To do
Give back an exact copy of the lines in the records below, from the line that has "let count := Z.max (final - k) 0 in" through the line that has "(s : string).", and nothing besides.

==============================

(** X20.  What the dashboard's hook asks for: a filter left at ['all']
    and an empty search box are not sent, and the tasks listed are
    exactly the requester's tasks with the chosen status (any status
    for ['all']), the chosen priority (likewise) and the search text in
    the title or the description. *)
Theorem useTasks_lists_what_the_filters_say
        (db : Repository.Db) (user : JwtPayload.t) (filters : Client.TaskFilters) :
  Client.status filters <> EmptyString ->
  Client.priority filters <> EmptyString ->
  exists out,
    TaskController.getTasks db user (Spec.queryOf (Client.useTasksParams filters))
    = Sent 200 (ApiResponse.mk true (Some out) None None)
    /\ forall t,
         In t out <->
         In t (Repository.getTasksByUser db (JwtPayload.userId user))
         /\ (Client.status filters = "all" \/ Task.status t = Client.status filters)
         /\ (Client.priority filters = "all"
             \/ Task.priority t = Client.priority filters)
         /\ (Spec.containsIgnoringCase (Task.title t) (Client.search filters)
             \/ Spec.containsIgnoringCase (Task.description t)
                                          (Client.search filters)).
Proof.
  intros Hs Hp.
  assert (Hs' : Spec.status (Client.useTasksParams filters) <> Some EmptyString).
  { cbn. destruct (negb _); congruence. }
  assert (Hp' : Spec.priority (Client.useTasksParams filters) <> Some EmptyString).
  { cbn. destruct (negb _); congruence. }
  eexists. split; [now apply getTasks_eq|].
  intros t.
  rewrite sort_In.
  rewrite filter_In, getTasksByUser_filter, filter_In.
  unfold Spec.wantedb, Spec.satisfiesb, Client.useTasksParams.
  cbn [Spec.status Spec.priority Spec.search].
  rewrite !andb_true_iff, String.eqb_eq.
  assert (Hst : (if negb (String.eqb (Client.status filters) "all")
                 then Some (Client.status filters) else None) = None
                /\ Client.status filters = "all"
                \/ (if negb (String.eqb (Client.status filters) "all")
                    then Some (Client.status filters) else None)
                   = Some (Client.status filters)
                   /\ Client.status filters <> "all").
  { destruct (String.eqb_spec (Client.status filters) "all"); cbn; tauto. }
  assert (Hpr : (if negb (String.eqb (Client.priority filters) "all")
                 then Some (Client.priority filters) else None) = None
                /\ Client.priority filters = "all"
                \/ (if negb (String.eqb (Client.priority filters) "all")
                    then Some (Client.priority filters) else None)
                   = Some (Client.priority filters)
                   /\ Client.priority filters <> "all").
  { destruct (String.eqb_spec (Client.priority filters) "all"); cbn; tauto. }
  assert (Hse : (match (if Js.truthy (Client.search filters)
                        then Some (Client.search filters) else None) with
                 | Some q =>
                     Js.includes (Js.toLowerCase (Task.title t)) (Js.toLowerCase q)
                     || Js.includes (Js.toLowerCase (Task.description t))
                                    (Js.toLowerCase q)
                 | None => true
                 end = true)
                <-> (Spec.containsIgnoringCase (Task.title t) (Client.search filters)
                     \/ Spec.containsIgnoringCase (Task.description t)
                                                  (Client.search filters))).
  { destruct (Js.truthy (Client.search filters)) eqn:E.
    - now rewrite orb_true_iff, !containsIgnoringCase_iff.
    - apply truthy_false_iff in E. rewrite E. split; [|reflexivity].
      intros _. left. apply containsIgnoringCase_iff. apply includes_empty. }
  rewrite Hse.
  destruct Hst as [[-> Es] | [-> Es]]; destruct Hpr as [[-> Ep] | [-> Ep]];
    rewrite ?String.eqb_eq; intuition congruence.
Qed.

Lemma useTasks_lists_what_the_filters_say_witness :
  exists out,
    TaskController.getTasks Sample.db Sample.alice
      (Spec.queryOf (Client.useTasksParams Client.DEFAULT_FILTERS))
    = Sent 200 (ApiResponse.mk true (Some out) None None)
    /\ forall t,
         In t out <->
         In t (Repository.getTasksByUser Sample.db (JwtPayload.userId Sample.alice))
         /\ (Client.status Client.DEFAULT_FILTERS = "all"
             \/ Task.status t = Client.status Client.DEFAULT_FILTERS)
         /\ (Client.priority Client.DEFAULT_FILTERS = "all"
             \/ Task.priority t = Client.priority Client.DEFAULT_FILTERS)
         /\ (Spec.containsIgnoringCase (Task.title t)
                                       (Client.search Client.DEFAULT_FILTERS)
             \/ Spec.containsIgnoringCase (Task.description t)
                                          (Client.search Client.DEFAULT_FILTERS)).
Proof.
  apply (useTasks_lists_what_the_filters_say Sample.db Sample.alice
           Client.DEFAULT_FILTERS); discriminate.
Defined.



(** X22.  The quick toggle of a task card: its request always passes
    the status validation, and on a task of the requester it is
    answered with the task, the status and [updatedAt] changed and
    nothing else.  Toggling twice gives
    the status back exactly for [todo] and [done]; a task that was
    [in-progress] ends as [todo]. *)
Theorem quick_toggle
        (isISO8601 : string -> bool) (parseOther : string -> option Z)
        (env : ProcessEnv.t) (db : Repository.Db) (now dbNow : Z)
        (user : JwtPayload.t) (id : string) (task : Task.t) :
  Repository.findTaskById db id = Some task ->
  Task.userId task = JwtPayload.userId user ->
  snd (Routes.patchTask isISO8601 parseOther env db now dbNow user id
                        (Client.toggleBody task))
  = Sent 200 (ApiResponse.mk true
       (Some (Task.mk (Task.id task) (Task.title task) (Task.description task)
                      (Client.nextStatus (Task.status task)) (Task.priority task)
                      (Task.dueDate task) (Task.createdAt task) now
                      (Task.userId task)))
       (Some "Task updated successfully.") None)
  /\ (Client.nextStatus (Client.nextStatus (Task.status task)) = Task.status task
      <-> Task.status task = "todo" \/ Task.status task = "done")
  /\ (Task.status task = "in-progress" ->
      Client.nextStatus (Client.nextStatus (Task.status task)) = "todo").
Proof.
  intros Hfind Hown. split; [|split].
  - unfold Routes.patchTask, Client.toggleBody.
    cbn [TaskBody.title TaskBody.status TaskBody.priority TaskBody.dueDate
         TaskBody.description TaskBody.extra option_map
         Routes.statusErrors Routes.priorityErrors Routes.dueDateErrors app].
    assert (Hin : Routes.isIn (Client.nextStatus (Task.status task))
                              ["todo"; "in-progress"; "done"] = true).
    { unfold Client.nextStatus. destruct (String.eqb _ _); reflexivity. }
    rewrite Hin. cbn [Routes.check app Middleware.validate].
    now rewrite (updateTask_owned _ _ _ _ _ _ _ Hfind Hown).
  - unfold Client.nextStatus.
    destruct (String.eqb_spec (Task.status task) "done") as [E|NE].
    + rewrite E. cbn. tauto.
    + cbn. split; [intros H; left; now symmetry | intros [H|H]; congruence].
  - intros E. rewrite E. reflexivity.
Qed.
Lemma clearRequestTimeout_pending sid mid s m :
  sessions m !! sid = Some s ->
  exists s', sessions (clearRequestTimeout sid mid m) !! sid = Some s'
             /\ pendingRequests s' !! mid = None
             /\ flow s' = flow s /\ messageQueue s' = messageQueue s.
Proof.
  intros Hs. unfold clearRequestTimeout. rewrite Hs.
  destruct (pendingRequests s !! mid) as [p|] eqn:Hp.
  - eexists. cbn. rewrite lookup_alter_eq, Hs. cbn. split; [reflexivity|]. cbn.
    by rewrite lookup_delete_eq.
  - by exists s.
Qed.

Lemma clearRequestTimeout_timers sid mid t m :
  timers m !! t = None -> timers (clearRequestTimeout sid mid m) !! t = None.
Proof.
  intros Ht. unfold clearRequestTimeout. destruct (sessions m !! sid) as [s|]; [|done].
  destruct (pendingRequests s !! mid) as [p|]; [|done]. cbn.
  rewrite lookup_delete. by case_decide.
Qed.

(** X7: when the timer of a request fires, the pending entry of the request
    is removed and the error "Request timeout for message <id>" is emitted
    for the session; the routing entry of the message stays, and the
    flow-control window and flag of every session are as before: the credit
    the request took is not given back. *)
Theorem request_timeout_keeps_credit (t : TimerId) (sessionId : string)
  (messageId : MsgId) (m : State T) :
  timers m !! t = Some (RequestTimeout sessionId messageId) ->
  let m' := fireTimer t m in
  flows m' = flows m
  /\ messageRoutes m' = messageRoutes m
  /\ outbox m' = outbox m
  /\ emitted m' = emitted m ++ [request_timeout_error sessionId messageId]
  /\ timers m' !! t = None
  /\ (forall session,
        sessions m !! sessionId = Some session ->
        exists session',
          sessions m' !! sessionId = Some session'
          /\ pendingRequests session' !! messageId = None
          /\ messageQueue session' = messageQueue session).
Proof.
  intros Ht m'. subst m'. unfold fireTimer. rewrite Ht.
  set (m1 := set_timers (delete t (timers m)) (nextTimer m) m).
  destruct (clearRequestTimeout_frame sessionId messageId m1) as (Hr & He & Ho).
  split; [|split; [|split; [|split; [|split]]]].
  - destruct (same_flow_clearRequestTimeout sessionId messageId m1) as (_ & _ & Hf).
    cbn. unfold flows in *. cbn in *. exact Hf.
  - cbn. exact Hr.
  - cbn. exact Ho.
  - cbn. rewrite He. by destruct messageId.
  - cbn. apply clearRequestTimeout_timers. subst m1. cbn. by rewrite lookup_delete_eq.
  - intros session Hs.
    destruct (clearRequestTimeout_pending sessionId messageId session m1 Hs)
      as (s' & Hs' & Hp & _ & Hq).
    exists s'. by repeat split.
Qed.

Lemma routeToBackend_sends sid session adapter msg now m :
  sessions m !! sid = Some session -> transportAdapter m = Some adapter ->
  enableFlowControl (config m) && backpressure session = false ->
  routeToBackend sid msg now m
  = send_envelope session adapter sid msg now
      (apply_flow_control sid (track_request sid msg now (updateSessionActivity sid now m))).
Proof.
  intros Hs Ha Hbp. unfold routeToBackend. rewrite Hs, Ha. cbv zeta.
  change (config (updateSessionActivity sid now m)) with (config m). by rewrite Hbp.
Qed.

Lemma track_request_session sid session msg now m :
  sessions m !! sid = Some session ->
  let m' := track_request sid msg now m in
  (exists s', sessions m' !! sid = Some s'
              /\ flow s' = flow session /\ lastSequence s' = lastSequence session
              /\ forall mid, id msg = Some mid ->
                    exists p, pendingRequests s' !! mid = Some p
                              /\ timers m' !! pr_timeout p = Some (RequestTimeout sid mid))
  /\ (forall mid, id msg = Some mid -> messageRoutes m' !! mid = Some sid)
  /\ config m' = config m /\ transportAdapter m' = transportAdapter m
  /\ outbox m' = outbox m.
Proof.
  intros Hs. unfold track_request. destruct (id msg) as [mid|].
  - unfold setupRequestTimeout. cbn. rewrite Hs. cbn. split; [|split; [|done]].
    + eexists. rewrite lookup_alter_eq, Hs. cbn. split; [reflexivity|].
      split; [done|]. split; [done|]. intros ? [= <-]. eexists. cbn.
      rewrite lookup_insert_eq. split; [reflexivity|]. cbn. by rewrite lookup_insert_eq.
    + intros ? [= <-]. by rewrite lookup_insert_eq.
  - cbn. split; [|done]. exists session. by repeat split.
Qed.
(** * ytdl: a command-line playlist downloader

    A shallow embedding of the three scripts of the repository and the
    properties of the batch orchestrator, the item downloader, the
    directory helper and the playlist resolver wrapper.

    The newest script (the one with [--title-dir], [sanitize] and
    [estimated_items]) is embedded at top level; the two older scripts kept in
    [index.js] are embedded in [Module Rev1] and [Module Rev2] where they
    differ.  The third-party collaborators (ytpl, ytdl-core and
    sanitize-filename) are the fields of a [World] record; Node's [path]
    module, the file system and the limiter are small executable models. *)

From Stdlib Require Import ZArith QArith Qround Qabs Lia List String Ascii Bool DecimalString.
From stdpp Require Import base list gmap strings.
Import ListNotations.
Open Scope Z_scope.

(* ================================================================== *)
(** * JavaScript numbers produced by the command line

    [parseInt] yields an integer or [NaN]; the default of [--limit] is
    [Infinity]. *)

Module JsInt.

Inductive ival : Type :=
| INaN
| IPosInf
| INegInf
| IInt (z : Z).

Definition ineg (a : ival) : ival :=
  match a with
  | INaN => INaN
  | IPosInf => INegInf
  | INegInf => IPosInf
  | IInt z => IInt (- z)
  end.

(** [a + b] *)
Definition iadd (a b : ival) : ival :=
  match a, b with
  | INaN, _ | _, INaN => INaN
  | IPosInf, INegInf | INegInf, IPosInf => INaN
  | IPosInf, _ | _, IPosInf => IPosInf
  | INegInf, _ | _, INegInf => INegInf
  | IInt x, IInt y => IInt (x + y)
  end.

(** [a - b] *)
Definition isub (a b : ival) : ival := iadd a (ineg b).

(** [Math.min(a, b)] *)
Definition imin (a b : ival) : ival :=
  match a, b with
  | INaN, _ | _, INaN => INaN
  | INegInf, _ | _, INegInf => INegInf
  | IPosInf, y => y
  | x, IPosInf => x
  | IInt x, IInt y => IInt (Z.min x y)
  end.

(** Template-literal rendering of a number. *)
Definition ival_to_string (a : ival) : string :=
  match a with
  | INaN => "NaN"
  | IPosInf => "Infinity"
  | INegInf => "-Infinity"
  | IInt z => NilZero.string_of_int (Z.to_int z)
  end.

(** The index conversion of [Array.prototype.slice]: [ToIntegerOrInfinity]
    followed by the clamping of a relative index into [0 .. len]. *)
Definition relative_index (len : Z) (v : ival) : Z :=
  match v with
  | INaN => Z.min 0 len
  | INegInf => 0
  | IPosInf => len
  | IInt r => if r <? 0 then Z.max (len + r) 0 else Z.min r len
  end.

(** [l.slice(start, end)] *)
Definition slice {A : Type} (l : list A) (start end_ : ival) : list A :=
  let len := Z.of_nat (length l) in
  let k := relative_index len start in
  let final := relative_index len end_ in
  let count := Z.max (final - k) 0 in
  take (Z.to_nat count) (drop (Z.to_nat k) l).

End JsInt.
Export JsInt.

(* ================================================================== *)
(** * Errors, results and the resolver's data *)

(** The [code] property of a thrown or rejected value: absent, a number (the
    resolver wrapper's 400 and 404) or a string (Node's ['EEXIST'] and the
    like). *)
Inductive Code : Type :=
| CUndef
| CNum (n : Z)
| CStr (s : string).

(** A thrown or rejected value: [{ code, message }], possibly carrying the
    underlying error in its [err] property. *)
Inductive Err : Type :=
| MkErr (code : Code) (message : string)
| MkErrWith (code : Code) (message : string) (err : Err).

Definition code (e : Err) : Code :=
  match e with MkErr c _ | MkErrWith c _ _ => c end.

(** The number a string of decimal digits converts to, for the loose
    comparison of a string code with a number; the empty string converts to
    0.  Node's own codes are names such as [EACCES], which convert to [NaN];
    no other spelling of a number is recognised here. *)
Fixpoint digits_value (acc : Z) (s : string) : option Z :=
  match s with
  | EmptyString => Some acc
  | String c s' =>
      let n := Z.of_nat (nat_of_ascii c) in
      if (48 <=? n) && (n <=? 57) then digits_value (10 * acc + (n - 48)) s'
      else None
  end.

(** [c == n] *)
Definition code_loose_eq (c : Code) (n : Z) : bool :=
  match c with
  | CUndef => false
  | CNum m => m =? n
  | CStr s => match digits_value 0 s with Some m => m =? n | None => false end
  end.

==============================

Completed exercise
  let count := Z.max (final - k) 0 in
  take (Z.to_nat count) (drop (Z.to_nat k) l).

End JsInt.
Export JsInt.

(* ================================================================== *)
(** * Errors, results and the resolver's data *)

(** The [code] property of a thrown or rejected value: absent, a number (the
    resolver wrapper's 400 and 404) or a string (Node's ['EEXIST'] and the
    like). *)
Inductive Code : Type :=
| CUndef
| CNum (n : Z)
| CStr (s : string).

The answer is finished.